Dollar Throttling Gold

 | Feb 16, 2024 03:41PM ET

Gold just suffered a sizable down day after the latest CPI inflation printed hotter than expected. With gold falling back under the psychologically-heavy $2,000 level, bearishness flared. But with gold’s technicals remaining strong and bullish, that was misplaced. While gold has powered higher on balance for years, its ascent rate is throttled by the US dollar. Its surges on Fed-hawkish news temporarily retard gold’s advance.

Trading success demands suppressing our own greed and fear, maintaining emotional neutrality. That’s hard when prices move fast, overwhelming our sentiment through our innate immediacy bias. We traders overweight the latest market action when making decisions, often extrapolating it continuing indefinitely. The remedy for this is actively maintaining perspective, only considering recent market action in broader context.

Gold dropped 1.3% to $1,993 on Tuesday’s latest US Consumer Price Index inflation report for January. That was gold’s worst down day and first sub-$2,000 close since mid-December. Both headline and core prices in both monthly and annual terms climbed faster than economists’ forecasts. The former rose 3.1% year-over-year last month, hotter than the +2.9% expected. That made it harder for the Fed to cut rates.

Futures-implied odds for the maiden cut of this cycle coming at the next mid-March FOMC meeting fell to just 8%, while the total expected Fed rate cuts in 2024 dropped to 95 basis points. Just a month earlier, they had been running 80% and 170bp. With higher rates being more likely for longer, the benchmark US Dollar Index surged a big-for-it 0.7%. That unleashed what had to be sizable-to-large gold-futures selling.

Gold’s 1.3% tumble back under $2,000 after that Fed-hawkish hotter CPI really spooked traders. That was sure evident in the leveraged gold proxies of silver and the leading GDX (NYSE:GDX) gold-stock ETF plunging by 2.9% and 5.1% that day. Absurdly those major gold stocks were crushed back down to early-October levels, when this gold upleg was born near $1,820. Yet gold itself remained fully 9.5% higher after that CPI.

So the bearish impact on gold sentiment Tuesday was much worse than its down day warranted. Being in the financial-newsletter business, I hear from lots of traders. My e-mail traffic was pretty dejected after that CPI upside surprise, filled with worries gold was in trouble. Several people even warned me about an ominous new gold downtrend. That really piqued my interest, leaving me searching for it on the charts.

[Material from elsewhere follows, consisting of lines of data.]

(* ===== verification/External.v ===== *)
(** * External locations

    [vgi-rpc/src/external_ref.rs] and [external.rs]: a large batch is serialized,
    hashed, compressed and uploaded, and a zero-row pointer batch travels in its
    place; the reader validates the location, fetches under byte limits, checks the
    digest and decodes. The zstd codec, URL parsing and name resolution are
    third-party code ([Zstd], [UrlLib]); a storage backend and a fetcher are the
    traits of the source ([ExternalStorage], [Fetcher]). *)

From S2P Require Import Prelude Bytes Metadata Net F64 ErrorModel Errors Crypto Ipc IpcWriter Arrow.

(** ** Pre-published references *)
Record ExternalRef := mkExternalRef { ref_url : list byte; ref_sha256 : option (list byte) }.

Definition lower_hex (b : byte) : bool := is_ascii_digit b || in_range b 97 102.

Definition external_ref_new (url : list byte) (sha256 : option (list byte)) : res RpcError ExternalRef :=
  if bool_decide (url = []) then Err (RpcErr.value_error (bs "ExternalRef.url must be non-empty")) else
  match sha256 with
  | Some digest =>
    if (zlen digest =? 64) && forallb lower_hex digest then Ok (mkExternalRef url sha256)
    else Err (RpcErr.value_error (bs "ExternalRef.sha256 must be 64 lowercase hex characters (or None)"))
  | None => Ok (mkExternalRef url sha256)
  end.

(** ** Compression *)
Inductive Compression := CNone | CZstd (level : Z).
(* ===== verification/ShmBatchProps.v ===== *)
(** * Properties of batches in shared memory

    The in-place frame parser against the stream reader, what a batch write does
    to the allocation table, and the round trip of a batch through a pointer. *)

From S2P Require Import Prelude Bytes Metadata Errors ShmAllocator Ipc IpcProps IpcWriter IpcWriterProps Arrow ShmBatch.

Section Frames.
Context `{ArrowShm}.

(** ** The prefix *)
Lemma slice_zlen4 (bytes : list byte) a l : slice bytes a (a + 4) = Some l → length l = 4%nat.
Proof. intros E%zlen_slice. unfold zlen in E. lia. Qed.

Lemma marker_val l : length l = 4%nat → le_val l = u32_max ↔ l = CONTINUATION_MARKER.
Proof.
  intros Hl. split; [|by intros ->]. intros E. apply le_val_inj; [done|]. by rewrite E.
Qed.

(** The prefix as a reader sees it. *)
Lemma frame_prefix_inv bytes start ms ml :
  0 ≤ start → frame_prefix bytes start = Ok (ms, ml) →
  start < ms ≤ zlen bytes ∧ 0 ≤ ml ≤ u32_max ∧
  ∃ p, zdrop start bytes = p ++ zdrop ms bytes ∧
    ((∃ l, length l = 4%nat ∧ p = CONTINUATION_MARKER ++ l ∧ ml = le_val l) ∨
     (length p = 4%nat ∧ p ≠ CONTINUATION_MARKER ∧ ml = le_val p)).
Proof.
  intros Hst E. unfold frame_prefix in E. apply bind_Ok in E as (fe & Ef & E).
  apply ok_or_Ok, checked_add_Some in Ef as [-> _].
  destruct (Z.ltb_spec (zlen bytes) (start + 4)); [done|].
  apply bind_Ok in E as (first & Es & E). apply or_panic_Ok in Es.
  pose proof (slice_zlen4 _ _ _ Es) as Hl4. apply slice_Some in Es as (_ & _ & Ef).
  replace (start + 4 - start) with 4 in Ef by lia.
  assert (zdrop start bytes = first ++ zdrop (start + 4) bytes) as Hz.
  { rewrite Ef, <- (ztake_zdrop 4 (zdrop start bytes)) at 1. rewrite zdrop_zdrop by lia. done. }
  pose proof (le_val_range first) as Hr. unfold zlen in Hr at 1. rewrite Hl4 in Hr.
  destruct (Z.eqb_spec (le_val first) u32_max) as [Em|Em].
  - apply bind_Ok in E as (le & El & E). apply ok_or_Ok, checked_add_Some in El as [-> _].
    destruct (Z.ltb_spec (zlen bytes) (start + 4 + 4)); [done|].
    apply bind_Ok in E as (len & Es & E). apply or_panic_Ok in Es.
    pose proof (slice_zlen4 _ _ _ Es) as Hl4'. apply slice_Some in Es as (_ & _ & Eln).
    injection E as <- <-. replace (start + 4 + 4 - (start + 4)) with 4 in Eln by lia.
    pose proof (le_val_range len) as Hr'. unfold zlen in Hr' at 1. rewrite Hl4' in Hr'.
    split; [lia|]. split; [ints; simpl in Hr'; lia|].
    exists (first ++ len). split.
    + rewrite Hz, <- app_assoc. f_equal. rewrite Eln, <- (ztake_zdrop 4 (zdrop (start + 4) bytes)) at 1.
      rewrite zdrop_zdrop by lia. done.
    + left. exists len. apply marker_val in Em; [|done]. by rewrite Em.
  - injection E as <- <-. split; [lia|]. split; [ints; simpl in Hr; lia|].
    exists first. split; [done|]. right. split_and!; [done| |done]. intros ->. done.
Qed.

Longer-term price charts are the best tool for maintaining perspective, providing essential context for framing the latest market action. Here gold is superimposed over the USDX during the last several years or so. While gold’s post-CPI drop sure felt bad, it is barely noticeable in the grand scheme. Gold is still way up near nominal record highs, with both its latest bull upleg and longer secular uptrend remaining intact.